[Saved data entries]
====
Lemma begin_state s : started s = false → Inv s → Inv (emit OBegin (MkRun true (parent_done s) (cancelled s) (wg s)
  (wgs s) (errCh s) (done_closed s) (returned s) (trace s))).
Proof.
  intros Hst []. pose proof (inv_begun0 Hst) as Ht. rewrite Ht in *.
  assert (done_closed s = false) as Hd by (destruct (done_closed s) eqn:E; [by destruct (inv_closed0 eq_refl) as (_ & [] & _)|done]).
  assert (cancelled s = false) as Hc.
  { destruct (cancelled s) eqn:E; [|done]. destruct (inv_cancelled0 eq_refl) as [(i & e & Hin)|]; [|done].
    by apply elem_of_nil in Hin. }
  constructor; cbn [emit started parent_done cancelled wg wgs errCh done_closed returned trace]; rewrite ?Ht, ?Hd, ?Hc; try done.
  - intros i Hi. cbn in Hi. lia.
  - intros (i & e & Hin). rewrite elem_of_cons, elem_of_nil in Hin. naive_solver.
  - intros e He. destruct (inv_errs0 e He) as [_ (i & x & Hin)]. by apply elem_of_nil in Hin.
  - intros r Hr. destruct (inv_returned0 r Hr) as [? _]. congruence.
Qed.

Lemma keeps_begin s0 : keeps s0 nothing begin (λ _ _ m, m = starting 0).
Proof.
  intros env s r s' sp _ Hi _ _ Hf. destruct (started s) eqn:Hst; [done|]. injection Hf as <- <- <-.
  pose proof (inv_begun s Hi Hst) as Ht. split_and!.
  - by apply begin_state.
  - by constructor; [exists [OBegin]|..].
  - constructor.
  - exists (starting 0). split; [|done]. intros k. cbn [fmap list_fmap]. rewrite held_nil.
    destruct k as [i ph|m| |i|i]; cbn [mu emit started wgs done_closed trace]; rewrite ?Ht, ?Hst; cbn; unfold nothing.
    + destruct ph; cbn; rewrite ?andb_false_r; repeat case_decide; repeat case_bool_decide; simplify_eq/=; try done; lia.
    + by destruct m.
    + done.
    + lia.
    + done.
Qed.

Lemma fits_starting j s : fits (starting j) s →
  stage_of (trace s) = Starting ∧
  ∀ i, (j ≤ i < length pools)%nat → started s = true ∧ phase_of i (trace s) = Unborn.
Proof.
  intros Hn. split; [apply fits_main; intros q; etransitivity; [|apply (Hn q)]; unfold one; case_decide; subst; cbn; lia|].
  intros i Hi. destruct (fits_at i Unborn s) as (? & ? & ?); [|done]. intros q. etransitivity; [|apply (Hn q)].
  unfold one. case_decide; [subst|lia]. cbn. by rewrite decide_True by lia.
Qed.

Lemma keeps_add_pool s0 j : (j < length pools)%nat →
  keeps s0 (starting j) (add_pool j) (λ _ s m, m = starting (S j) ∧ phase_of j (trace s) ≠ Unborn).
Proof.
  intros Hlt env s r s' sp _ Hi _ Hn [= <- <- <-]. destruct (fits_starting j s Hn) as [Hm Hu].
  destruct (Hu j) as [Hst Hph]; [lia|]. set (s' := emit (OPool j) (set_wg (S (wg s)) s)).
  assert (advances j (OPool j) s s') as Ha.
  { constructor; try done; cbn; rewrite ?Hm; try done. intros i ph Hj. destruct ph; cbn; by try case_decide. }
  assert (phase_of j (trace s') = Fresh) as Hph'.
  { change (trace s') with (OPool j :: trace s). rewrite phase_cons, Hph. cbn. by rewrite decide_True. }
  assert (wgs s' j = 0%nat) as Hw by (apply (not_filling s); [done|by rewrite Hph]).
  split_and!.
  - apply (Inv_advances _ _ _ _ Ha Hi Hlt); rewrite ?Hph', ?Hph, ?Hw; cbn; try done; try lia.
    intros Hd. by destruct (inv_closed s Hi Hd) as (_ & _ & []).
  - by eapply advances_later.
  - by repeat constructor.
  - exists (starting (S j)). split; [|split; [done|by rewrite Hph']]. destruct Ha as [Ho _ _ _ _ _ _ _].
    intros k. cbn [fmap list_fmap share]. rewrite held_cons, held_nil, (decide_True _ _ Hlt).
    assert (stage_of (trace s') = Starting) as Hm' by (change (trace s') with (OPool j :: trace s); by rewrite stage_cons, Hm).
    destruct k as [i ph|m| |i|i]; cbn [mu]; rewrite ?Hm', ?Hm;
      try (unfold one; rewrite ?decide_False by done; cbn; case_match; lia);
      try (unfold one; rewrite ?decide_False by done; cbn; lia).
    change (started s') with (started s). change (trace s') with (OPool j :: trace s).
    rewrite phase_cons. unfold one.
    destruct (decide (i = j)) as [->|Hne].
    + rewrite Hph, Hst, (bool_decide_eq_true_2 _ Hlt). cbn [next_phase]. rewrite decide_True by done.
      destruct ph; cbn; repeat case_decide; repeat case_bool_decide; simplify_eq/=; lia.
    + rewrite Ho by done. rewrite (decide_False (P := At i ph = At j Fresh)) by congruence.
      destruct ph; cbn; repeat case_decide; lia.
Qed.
====
THE PROBLEM —
Restate the data word for word. Begin at its first line, end at the line that contains "- intros (i", and include both.

EXERCISE RESPONSE —
Lemma begin_state s : started s = false → Inv s → Inv (emit OBegin (MkRun true (parent_done s) (cancelled s) (wg s)
  (wgs s) (errCh s) (done_closed s) (returned s) (trace s))).
Proof.
  intros Hst []. pose proof (inv_begun0 Hst) as Ht. rewrite Ht in *.
  assert (done_closed s = false) as Hd by (destruct (done_closed s) eqn:E; [by destruct (inv_closed0 eq_refl) as (_ & [] & _)|done]).
  assert (cancelled s = false) as Hc.
  { destruct (cancelled s) eqn:E; [|done]. destruct (inv_cancelled0 eq_refl) as [(i & e & Hin)|]; [|done].
    by apply elem_of_nil in Hin. }
  constructor; cbn [emit started parent_done cancelled wg wgs errCh done_closed returned trace]; rewrite ?Ht, ?Hd, ?Hc; try done.
  - intros i Hi. cbn in Hi. lia.
  - intros (i & e & Hin). rewrite elem_of_cons, elem_of_nil in Hin. naive_solver.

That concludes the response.